* **Task objective**
Look through the data below for the line with "(i =? steps)", and transcribe it exactly together with each line after it up to and including the line with "scaled by the". Give nothing else.

--- Task data ---

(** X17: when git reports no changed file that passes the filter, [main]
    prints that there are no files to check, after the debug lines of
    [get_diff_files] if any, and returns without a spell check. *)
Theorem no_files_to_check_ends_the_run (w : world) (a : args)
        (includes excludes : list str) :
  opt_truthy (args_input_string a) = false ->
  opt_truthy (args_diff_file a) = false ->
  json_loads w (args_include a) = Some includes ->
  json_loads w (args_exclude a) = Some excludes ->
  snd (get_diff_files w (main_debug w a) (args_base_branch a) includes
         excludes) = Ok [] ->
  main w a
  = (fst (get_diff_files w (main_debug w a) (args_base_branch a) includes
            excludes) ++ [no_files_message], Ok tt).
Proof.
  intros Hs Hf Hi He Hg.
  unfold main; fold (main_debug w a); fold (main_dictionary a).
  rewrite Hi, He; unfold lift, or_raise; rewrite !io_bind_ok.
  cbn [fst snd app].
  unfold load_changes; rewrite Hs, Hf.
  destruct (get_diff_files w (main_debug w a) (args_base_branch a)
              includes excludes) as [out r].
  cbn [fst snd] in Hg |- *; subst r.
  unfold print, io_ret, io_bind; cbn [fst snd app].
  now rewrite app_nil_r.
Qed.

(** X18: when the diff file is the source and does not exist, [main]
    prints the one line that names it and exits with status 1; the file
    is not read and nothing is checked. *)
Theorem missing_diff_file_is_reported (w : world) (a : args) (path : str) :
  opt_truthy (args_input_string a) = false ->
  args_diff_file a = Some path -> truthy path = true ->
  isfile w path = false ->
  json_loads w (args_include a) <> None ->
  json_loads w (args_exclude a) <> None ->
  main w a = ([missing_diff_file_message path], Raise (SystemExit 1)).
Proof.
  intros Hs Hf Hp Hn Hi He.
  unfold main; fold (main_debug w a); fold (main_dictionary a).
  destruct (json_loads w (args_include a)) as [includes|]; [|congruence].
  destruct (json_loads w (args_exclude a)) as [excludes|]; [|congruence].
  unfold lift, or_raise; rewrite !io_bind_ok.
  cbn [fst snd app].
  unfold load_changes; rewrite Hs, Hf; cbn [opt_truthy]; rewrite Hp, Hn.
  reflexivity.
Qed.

---
--- Task data ---

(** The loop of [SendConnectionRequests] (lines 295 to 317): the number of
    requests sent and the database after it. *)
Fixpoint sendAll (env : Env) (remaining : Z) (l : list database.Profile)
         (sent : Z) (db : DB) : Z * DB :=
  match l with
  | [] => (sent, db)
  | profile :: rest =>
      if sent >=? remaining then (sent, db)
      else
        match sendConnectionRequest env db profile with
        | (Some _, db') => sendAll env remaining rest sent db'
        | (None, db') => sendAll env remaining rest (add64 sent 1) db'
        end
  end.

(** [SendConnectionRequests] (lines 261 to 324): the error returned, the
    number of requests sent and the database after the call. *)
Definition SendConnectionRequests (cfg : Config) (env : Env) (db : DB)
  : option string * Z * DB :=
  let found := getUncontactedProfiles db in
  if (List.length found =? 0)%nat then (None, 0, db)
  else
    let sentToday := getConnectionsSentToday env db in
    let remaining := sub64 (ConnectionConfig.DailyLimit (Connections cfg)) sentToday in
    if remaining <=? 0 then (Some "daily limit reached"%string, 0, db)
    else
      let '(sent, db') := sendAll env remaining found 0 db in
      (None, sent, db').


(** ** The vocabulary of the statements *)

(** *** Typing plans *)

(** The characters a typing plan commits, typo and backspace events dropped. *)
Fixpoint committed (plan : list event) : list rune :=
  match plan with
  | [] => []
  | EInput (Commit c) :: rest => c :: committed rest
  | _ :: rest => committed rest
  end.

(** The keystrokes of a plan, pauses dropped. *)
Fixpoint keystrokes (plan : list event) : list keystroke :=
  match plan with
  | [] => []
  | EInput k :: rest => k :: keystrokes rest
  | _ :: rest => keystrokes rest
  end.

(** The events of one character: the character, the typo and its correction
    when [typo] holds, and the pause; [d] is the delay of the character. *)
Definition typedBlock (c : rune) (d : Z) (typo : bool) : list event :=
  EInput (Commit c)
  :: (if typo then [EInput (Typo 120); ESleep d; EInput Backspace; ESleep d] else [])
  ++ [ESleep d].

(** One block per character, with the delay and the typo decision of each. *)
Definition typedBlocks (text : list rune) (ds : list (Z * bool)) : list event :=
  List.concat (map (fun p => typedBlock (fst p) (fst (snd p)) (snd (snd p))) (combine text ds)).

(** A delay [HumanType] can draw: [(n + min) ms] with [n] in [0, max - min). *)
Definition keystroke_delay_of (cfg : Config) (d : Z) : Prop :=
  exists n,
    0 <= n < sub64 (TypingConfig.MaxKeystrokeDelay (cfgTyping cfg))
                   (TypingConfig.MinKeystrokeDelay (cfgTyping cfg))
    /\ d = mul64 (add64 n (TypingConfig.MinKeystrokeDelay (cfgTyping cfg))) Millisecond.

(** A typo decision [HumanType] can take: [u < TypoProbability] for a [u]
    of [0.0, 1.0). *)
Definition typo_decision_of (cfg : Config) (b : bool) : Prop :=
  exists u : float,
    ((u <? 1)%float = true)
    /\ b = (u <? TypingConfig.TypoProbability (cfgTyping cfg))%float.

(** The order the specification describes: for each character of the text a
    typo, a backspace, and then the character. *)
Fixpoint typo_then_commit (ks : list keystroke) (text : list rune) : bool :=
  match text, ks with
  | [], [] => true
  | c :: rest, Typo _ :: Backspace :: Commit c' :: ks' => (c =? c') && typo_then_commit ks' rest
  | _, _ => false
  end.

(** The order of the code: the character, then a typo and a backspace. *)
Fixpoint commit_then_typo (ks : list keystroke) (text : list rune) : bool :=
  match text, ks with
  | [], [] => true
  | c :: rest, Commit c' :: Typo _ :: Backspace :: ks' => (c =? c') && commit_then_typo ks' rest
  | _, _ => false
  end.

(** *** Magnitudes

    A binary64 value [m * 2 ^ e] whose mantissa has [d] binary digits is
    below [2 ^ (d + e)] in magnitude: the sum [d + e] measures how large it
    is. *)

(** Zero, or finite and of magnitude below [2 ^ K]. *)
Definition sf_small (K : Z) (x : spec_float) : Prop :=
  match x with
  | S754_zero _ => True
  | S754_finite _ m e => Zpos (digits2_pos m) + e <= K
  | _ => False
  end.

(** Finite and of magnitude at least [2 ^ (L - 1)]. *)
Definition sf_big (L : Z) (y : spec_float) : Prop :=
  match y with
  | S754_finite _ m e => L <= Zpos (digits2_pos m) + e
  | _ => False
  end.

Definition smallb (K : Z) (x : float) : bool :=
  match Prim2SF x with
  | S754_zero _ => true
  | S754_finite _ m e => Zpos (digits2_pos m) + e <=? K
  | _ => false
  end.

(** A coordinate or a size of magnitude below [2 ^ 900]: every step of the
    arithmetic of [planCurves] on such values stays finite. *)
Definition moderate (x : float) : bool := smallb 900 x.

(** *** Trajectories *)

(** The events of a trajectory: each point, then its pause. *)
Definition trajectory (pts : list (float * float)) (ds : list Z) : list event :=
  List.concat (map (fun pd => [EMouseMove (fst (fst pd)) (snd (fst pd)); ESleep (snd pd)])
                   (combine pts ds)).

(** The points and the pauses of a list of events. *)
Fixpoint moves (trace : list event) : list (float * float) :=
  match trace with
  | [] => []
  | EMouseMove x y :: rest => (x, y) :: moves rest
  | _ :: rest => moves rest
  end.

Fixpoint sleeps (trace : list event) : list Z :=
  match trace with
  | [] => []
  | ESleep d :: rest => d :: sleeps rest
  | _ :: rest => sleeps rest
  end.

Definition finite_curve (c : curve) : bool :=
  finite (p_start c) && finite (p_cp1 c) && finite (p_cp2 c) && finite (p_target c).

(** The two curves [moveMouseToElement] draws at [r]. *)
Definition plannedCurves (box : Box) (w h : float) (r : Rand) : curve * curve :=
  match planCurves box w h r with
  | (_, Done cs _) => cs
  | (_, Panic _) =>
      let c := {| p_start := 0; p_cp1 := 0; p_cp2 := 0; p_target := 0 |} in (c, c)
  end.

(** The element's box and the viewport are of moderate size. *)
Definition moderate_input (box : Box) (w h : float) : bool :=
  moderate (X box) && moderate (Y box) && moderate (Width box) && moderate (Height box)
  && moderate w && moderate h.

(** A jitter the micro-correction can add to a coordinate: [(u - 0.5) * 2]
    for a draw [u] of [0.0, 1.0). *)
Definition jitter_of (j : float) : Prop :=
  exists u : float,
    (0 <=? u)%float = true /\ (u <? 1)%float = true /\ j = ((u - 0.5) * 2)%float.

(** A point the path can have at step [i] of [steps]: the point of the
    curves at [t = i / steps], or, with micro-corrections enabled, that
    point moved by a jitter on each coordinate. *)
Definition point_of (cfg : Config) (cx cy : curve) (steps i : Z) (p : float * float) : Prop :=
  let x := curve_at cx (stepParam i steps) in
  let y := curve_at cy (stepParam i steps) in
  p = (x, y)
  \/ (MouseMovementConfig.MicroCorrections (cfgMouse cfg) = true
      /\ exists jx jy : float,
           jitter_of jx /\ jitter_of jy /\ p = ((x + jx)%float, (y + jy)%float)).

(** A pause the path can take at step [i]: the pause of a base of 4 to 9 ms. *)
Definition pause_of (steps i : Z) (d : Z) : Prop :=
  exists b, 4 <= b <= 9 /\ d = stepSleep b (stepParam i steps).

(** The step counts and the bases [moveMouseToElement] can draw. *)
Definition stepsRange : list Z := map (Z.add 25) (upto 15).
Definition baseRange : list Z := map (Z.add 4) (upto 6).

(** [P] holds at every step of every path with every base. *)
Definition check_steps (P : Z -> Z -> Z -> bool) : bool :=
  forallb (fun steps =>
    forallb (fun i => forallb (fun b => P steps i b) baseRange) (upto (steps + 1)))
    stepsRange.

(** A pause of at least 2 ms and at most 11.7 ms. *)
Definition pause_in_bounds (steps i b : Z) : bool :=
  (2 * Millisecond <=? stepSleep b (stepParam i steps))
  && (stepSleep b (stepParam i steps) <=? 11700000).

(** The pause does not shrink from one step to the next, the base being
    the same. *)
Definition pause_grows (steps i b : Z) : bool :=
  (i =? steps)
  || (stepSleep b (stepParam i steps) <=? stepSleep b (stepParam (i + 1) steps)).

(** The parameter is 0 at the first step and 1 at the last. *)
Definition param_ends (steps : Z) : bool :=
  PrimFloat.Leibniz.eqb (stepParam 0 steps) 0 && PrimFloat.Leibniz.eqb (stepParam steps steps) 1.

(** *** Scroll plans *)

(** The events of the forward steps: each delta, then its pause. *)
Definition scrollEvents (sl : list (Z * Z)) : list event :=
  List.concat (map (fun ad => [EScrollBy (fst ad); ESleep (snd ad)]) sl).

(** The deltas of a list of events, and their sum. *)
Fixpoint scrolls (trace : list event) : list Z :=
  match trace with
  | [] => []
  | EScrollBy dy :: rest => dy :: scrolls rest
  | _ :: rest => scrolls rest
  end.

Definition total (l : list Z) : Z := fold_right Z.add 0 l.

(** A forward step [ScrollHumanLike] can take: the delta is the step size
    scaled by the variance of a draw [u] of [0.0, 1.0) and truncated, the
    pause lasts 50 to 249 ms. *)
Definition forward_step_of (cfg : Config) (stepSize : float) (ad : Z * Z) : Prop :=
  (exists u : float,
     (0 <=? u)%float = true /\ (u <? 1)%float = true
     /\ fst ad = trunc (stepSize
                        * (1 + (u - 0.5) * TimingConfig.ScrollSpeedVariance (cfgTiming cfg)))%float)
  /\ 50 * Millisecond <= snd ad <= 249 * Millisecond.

---

* **Exercise solution**
  (i =? steps)
  || (stepSleep b (stepParam i steps) <=? stepSleep b (stepParam (i + 1) steps)).

(** The parameter is 0 at the first step and 1 at the last. *)
Definition param_ends (steps : Z) : bool :=
  PrimFloat.Leibniz.eqb (stepParam 0 steps) 0 && PrimFloat.Leibniz.eqb (stepParam steps steps) 1.

(** *** Scroll plans *)

(** The events of the forward steps: each delta, then its pause. *)
Definition scrollEvents (sl : list (Z * Z)) : list event :=
  List.concat (map (fun ad => [EScrollBy (fst ad); ESleep (snd ad)]) sl).

(** The deltas of a list of events, and their sum. *)
Fixpoint scrolls (trace : list event) : list Z :=
  match trace with
  | [] => []
  | EScrollBy dy :: rest => dy :: scrolls rest
  | _ :: rest => scrolls rest
  end.

Definition total (l : list Z) : Z := fold_right Z.add 0 l.

(** A forward step [ScrollHumanLike] can take: the delta is the step size
    scaled by the variance of a draw [u] of [0.0, 1.0) and truncated, the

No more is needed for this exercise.